__ASSIGNMENT__
Scan the entries below and give the number of lines containing "DDRB", with no accompanying words.
### EXERCISE DATA
(* ===== verification/Hardware.v ===== *)
(** * Hardware: the I/O registers, their bring-up, and the LED ports

    Lines 28-61 and the LED statements of [main] in [src/ohc.c].  The
    registers of the ATmega328P that the program writes are the values of
    [ioreg], a function from the register names [reg] to [Z]; a C statement
    [R = v], [R |= v] or [R &= v] is [assign], [or_assign] or [and_assign],
    and [~v] is [Z.lnot v].  [cli()] and [sei()] clear and set the I bit of
    [SREG].  [bring_up] is lines 36-61 statement by statement, with
    [UBRR_VALUE] and [USE_2X] (computed by [<util/setbaud.h>] from [F_CPU]
    and [BAUD] at compile time) as its parameters; it returns the registers
    and the value it gives kilolib's [tx_mask].  [led_write] is what one LED
    event of [Main] does to [PORTD] ([blue_port]) or [PORTB] ([green_port]),
    and [ports_after] replays a whole trace on the registers.

    The bit numbers of [<avr/iom328p.h>] and the reset values of the data
    sheet are not in [src/] and are written from the device's header. *)

From stdpp Require Import base list options numbers relations.
From Stdlib Require Import ZArith Lia.
From S2P Require Import Prelude Detector Mailbox Message Dispatcher System Startup.

Open Scope Z_scope.
Open Scope ohc_scope.

Module Hw.
Import Window Store Msg Main System Startup.

(** The I/O registers the program writes. *)
Inductive reg :=
| DDRB | DDRD | PORTB | PORTD | ACSR | MCUCR | UBRR0 | UCSR0A | UCSR0B | UCSR0C | SREG.

#[export] Instance reg_eq_dec : EqDecision reg.
Proof. solve_decision. Defined.

Definition ioreg := reg -> Z.

(** [R = v], [R |= v] and [R &= v]. *)
Definition assign (r : ioreg) (k : reg) (v : Z) : ioreg :=
  fun k' => if decide (k' = k) then v else r k'.
Definition or_assign (r : ioreg) (k : reg) (v : Z) : ioreg := assign r k (Z.lor (r k) v).
Definition and_assign (r : ioreg) (k : reg) (v : Z) : ioreg := assign r k (Z.land (r k) v).

(** Bit numbers of [<avr/iom328p.h>]. *)
Definition ACD : Z := 7.
Definition IVCE : Z := 0.
Definition IVSEL : Z := 1.
Definition U2X0 : Z := 1.
Definition UCSZ00 : Z := 1.
Definition UCSZ01 : Z := 2.
Definition TXEN0 : Z := 3.
Definition RXEN0 : Z := 4.
Definition RXCIE0 : Z := 7.
Definition SREG_I : Z := 7.

(** [#define ir_mask (1<<3)], [blue_mask (1<<2)], [green_mask (1<<1)]. *)
Definition ir_mask : Z := Z.shiftl 1 3.
Definition blue_mask : Z := Z.shiftl 1 2.
Definition green_mask : Z := Z.shiftl 1 1.

(** The values after reset (data sheet, section 20.11): [UDRE0] set in
    [UCSR0A], [UCSZ01:0] set in [UCSR0C], every other register zero. *)
Definition reset_regs : ioreg :=
  fun k => match k with UCSR0A => 32 | UCSR0C => 6 | _ => 0 end.

(** [cli()] and [sei()]. *)
Definition cli (r : ioreg) : ioreg := and_assign r SREG (Z.lnot (Z.shiftl 1 SREG_I)).
Definition sei (r : ioreg) : ioreg := or_assign r SREG (Z.shiftl 1 SREG_I).

(** Lines 36-61 of [main]: the registers after the bring-up, and the value
    given to [tx_mask]. *)
Definition bring_up (UBRR_VALUE : Z) (USE_2X : bool) (r : ioreg) : ioreg * Z :=
  let r := cli r in
  let r := assign r DDRB (Z.lor (Z.shiftl 1 1) (Z.shiftl 1 2)) in
  let r := assign r DDRD (Z.lor (Z.shiftl 1 2) (Z.shiftl 1 3)) in
  let r := and_assign r PORTD (Z.lnot ir_mask) in
  let r := or_assign r ACSR (Z.shiftl 1 ACD) in
  let r := assign r MCUCR (Z.shiftl 1 IVCE) in
  let r := assign r MCUCR (Z.shiftl 1 IVSEL) in
  let r := assign r UBRR0 UBRR_VALUE in
  let r := if USE_2X then or_assign r UCSR0A (Z.shiftl 1 U2X0)
           else and_assign r UCSR0A (Z.lnot (Z.shiftl 1 U2X0)) in
  let r := or_assign r UCSR0C (Z.lor (Z.shiftl 1 UCSZ01) (Z.shiftl 1 UCSZ00)) in
  let r := or_assign r UCSR0B
             (Z.lor (Z.lor (Z.shiftl 1 RXCIE0) (Z.shiftl 1 RXEN0)) (Z.shiftl 1 TXEN0)) in
  let r := sei r in
  (r, ir_mask).

(** The port write of an event: [blue_port |= blue_mask],
    [blue_port &= ~blue_mask] and the same on [green_port].  A [Send] is
    kilolib's [message_send], which drives the IR pin through [tx_mask]
    and is not modelled here. *)
Definition led_write (r : ioreg) (e : event) : ioreg :=
  match e with
  | Blue true => or_assign r PORTD blue_mask
  | Blue false => and_assign r PORTD (Z.lnot blue_mask)
  | Green true => or_assign r PORTB green_mask
  | Green false => and_assign r PORTB (Z.lnot green_mask)
  | Send _ => r
  end.

(** The registers after the writes of a trace. *)
Definition ports_after (r : ioreg) (tr : list event) : ioreg := fold_left led_write tr r.

(** The level an event gives the blue and the green line. *)
Definition blue_level (b : bool) (e : event) : bool := match e with Blue b' => b' | _ => b end.
Definition green_level (b : bool) (e : event) : bool := match e with Green b' => b' | _ => b end.

(** The green line after a trace, as [blue_line] for the blue one. *)
Definition green_line (tr : list event) : bool := fold_left green_level tr false.

(** ** Tactics *)

(** Evaluate the register updates of a straight-line sequence, keeping
    the bit operations and the bit numbers folded. *)
Ltac regs_simpl :=
  lazy -[Z.shiftl Z.lor Z.land Z.lnot Z.testbit Z.eqb ACD IVCE IVSEL U2X0 UCSZ00 UCSZ01
         TXEN0 RXEN0 RXCIE0 SREG_I ir_mask blue_mask green_mask].

(** Decide a statement on the bits of the registers. *)
Ltac reg_bits :=
  unfold ir_mask, blue_mask, green_mask, ACD, IVCE, IVSEL, U2X0, UCSZ00, UCSZ01,
    TXEN0, RXEN0, RXCIE0, SREG_I in *;
  intros; autorewrite with ohc_bits;
  rewrite ?Z.lor_spec, ?testbit_shiftl_1 by lia;
  repeat match goal with |- context [?a =? ?b] => destruct (Z.eqb_spec a b); subst; try lia end;
  rewrite ?orb_true_r, ?orb_false_r; try reflexivity.

(** ** The LED writes *)

Lemma led_write_PORTD r e i :
  Z.testbit (led_write r e PORTD) i =
    if i =? 2 then blue_level (Z.testbit (r PORTD) 2) e else Z.testbit (r PORTD) i.
Proof. destruct e as [m|[]|[]]; regs_simpl; reg_bits. Qed.

Lemma led_write_PORTB r e i :
  Z.testbit (led_write r e PORTB) i =
    if i =? 1 then green_level (Z.testbit (r PORTB) 1) e else Z.testbit (r PORTB) i.
Proof. destruct e as [m|[]|[]]; regs_simpl; reg_bits. Qed.

Lemma led_write_other r e k : k <> PORTD -> k <> PORTB -> led_write r e k = r k.
Proof. intros HD HB. destruct e as [m|[]|[]]; unfold led_write, or_assign, and_assign, assign; by repeat case_decide. Qed.

(** Replaying a trace: bit 2 of [PORTD] and bit 1 of [PORTB] follow the
    LED events, and nothing else changes. *)
Lemma ports_after_PORTD r tr i :
  Z.testbit (ports_after r tr PORTD) i =
    if i =? 2 then fold_left blue_level tr (Z.testbit (r PORTD) 2) else Z.testbit (r PORTD) i.
Proof.
  unfold ports_after. induction tr as [|e tr IH] in r |- *; cbn.
  - destruct (Z.eqb_spec i 2); by subst.
  - rewrite IH, !led_write_PORTD. by destruct (Z.eqb_spec i 2).
Qed.

Lemma ports_after_PORTB r tr i :
  Z.testbit (ports_after r tr PORTB) i =
    if i =? 1 then fold_left green_level tr (Z.testbit (r PORTB) 1) else Z.testbit (r PORTB) i.
Proof.
  unfold ports_after. induction tr as [|e tr IH] in r |- *; cbn.
  - destruct (Z.eqb_spec i 1); by subst.
  - rewrite IH, !led_write_PORTB. by destruct (Z.eqb_spec i 1).
Qed.

Lemma ports_after_other r tr k : k <> PORTD -> k <> PORTB -> ports_after r tr k = r k.
Proof.
  intros HD HB. unfold ports_after. induction tr as [|e tr IH] in r |- *; cbn; [done|].
  by rewrite IH, led_write_other.
Qed.

(** ** The green line between two statements *)

Lemma green_line_app tr es : green_line (tr ++ es) = fold_left green_level es (green_line tr).
Proof. unfold green_line. by rewrite fold_left_app. Qed.

Section Green.
Context `{Transport}.

(** Every statement of the main loop that lights the green LED turns it
    off again before the next one. *)
Lemma main_step_green s s' :
  main_step s = Some s' -> green_line (trace s) = false -> green_line (trace s') = false.
Proof.
  destruct s as [w fs l m ie tr p]. intros E Hg. unfold main_step in E; cbn in *.
  destruct p; simplify_option_eq; repeat case_match; simplify_option_eq; cbn;
    rewrite ?green_line_app; cbn; by rewrite ?Hg.
Qed.

Lemma rtc_green s s' : rtc step s s' -> green_line (trace s) = false -> green_line (trace s') = false.
Proof.
  intros Hr. induction Hr as [|x y z Hxy _ IH]; [done|]. intros Hg. apply IH.
  destruct Hxy as [x y E|x rx y _ E]; [by apply (main_step_green x)|].
  unfold isr_step in E. destruct (sreg_i x); [|done].
  destruct (USART_RX_vect (win x) (mbox x) rx) as [[w fs]|]; simpl in E; [|done].
  injection E as <-. by destruct x.
Qed.

End Green.

(** From reset, the bring-up leaves both LED lines and the IR line low. *)
Lemma bring_up_ports u x :
  fst (bring_up u x reset_regs) PORTD = 0 /\ fst (bring_up u x reset_regs) PORTB = 0.
Proof. by destruct x. Qed.

(** ** Properties *)

(** C22: Hardware bring-up.  Whatever the registers held before, lines
    36-61 make the green, blue and IR pins outputs, give [tx_mask] the IR
    pin's mask, turn the IR LED off and leave the other bits of [PORTD]
    alone, disable the analog comparator, select the boot-section vectors,
    load the baud rate, set [U2X0] exactly when [USE_2X], enable reception,
    its interrupt and transmission, select 8-bit characters, and end with
    interrupts enabled.  The other bits of [UCSR0C] (mode, parity, stop
    bits) keep their previous values. *)
Theorem bring_up_configures UBRR_VALUE USE_2X r :
  let '(r', tx) := bring_up UBRR_VALUE USE_2X r in
  tx = ir_mask /\
  Z.land (r' DDRB) green_mask = green_mask /\
  Z.land (r' DDRD) blue_mask = blue_mask /\ Z.land (r' DDRD) tx = tx /\
  (forall i, Z.testbit (r' PORTD) i = if i =? 3 then false else Z.testbit (r PORTD) i) /\
  Z.testbit (r' ACSR) ACD = true /\
  Z.testbit (r' MCUCR) IVSEL = true /\ Z.testbit (r' MCUCR) IVCE = false /\
  r' UBRR0 = UBRR_VALUE /\
  Z.testbit (r' UCSR0A) U2X0 = USE_2X /\
  Z.testbit (r' UCSR0B) RXCIE0 = true /\ Z.testbit (r' UCSR0B) RXEN0 = true /\
  Z.testbit (r' UCSR0B) TXEN0 = true /\
  Z.testbit (r' UCSR0C) UCSZ01 = true /\ Z.testbit (r' UCSR0C) UCSZ00 = true /\
  (forall i, i <> UCSZ01 -> i <> UCSZ00 -> Z.testbit (r' UCSR0C) i = Z.testbit (r UCSR0C) i) /\
  Z.testbit (r' SREG) SREG_I = true.
Proof. destruct USE_2X; regs_simpl; split_and!; try reflexivity; reg_bits. Qed.

(** C23: The LED events are the port writes.  Replaying a trace on the
    registers, bit 2 of [PORTD] (the blue LED) ends at the level of the
    last [Blue] event and bit 1 of [PORTB] (the green LED) at that of the
    last [Green] event, each keeping its previous level when there is
    none; no other bit of either port, the IR pin included, and no other
    register changes.  So [blue_line] of [System] is the blue pin. *)
Theorem ports_follow_trace r tr :
  Z.testbit (ports_after r tr PORTD) 2 = fold_left blue_level tr (Z.testbit (r PORTD) 2) /\
  Z.testbit (ports_after r tr PORTB) 1 = fold_left green_level tr (Z.testbit (r PORTB) 1) /\
  (forall i, i <> 2 -> Z.testbit (ports_after r tr PORTD) i = Z.testbit (r PORTD) i) /\
  (forall i, i <> 1 -> Z.testbit (ports_after r tr PORTB) i = Z.testbit (r PORTB) i) /\
  (forall k, k <> PORTD -> k <> PORTB -> ports_after r tr k = r k) /\
  Z.testbit (ports_after reset_regs tr PORTD) 2 = blue_line tr.
Proof.
  rewrite !ports_after_PORTD, ports_after_PORTB. cbn. split_and!; try done.
  - intros i Hi. rewrite ports_after_PORTD. by destruct (Z.eqb_spec i 2).
  - intros i Hi. rewrite ports_after_PORTB. by destruct (Z.eqb_spec i 1).
  - apply ports_after_other.
Qed.

Section Props.
Context `{Transport}.

(** C24: The LED pins from power-on.  After the bring-up from reset and
    the power-on blink, in every state the program reaches (main loop and
    receive interrupt interleaved) the blue LED pin shows [leds_toggle],
    the green LED pin is low between two statements, and no LED write has
    raised the IR pin. *)
Theorem leds_follow_state UBRR_VALUE USE_2X tr :
  power_on_blink = Some tr ->
  forall s, rtc step (boot_state tr) s ->
    let r := ports_after (fst (bring_up UBRR_VALUE USE_2X reset_regs)) (trace s) in
    Z.testbit (r PORTD) 2 = leds_toggle s /\ Z.testbit (r PORTB) 1 = false /\
    Z.testbit (r PORTD) 3 = false.
Proof.
  intros Htr s Hr. vm_compute in Htr. injection Htr as Htr.
  assert (Hb0 : blue_line tr = false) by (by subst).
  assert (Hg0 : green_line (trace (boot_state tr)) = false) by (by subst).
  destruct (bring_up_ports UBRR_VALUE USE_2X) as [HD HB].
  pose proof (rtc_inv _ s (inv_boot _ Hb0) Hr) as (_ & _ & _ & Hb & _).
  pose proof (rtc_green _ s Hr Hg0) as Hg.
  cbv zeta. rewrite !ports_after_PORTD, ports_after_PORTB, HD, HB. cbn.
  split_and!; [exact Hb | exact Hg | reflexivity].
Qed.

End Props.

(** C24 witness: a toggle frame received after the power-on blink. *)
Lemma leds_follow_state_witness :
  exists tr s, power_on_blink = Some tr /\
    exec (after_frame frame_ex2 4) (boot_state tr) = Some s /\ leds_toggle s = true /\
    Z.testbit (ports_after (fst (bring_up 12 true reset_regs)) (trace s) PORTD) 2 = true.
Proof.
  destruct power_on_blink as [tr|] eqn:Htr; [|vm_compute in Htr; discriminate].
  destruct (exec (after_frame frame_ex2 4) (boot_state tr)) as [s|] eqn:E;
    [|vm_compute in Htr; injection Htr as <-; vm_compute in E; discriminate].
  assert (Hr : rtc step (boot_state tr) s) by (apply (exec_steps (after_frame frame_ex2 4)); [ohc_decide | exact E]).
  assert (Hl : leds_toggle s = true)
    by (vm_compute in Htr; injection Htr as <-; vm_compute in E; injection E as <-; reflexivity).
  exists tr, s. do 3 (split; [done|]).
  destruct (leds_follow_state 12 true tr Htr s Hr) as (-> & _). exact Hl.
Defined.

End Hw.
######
__EXERCISE ANSWER__
3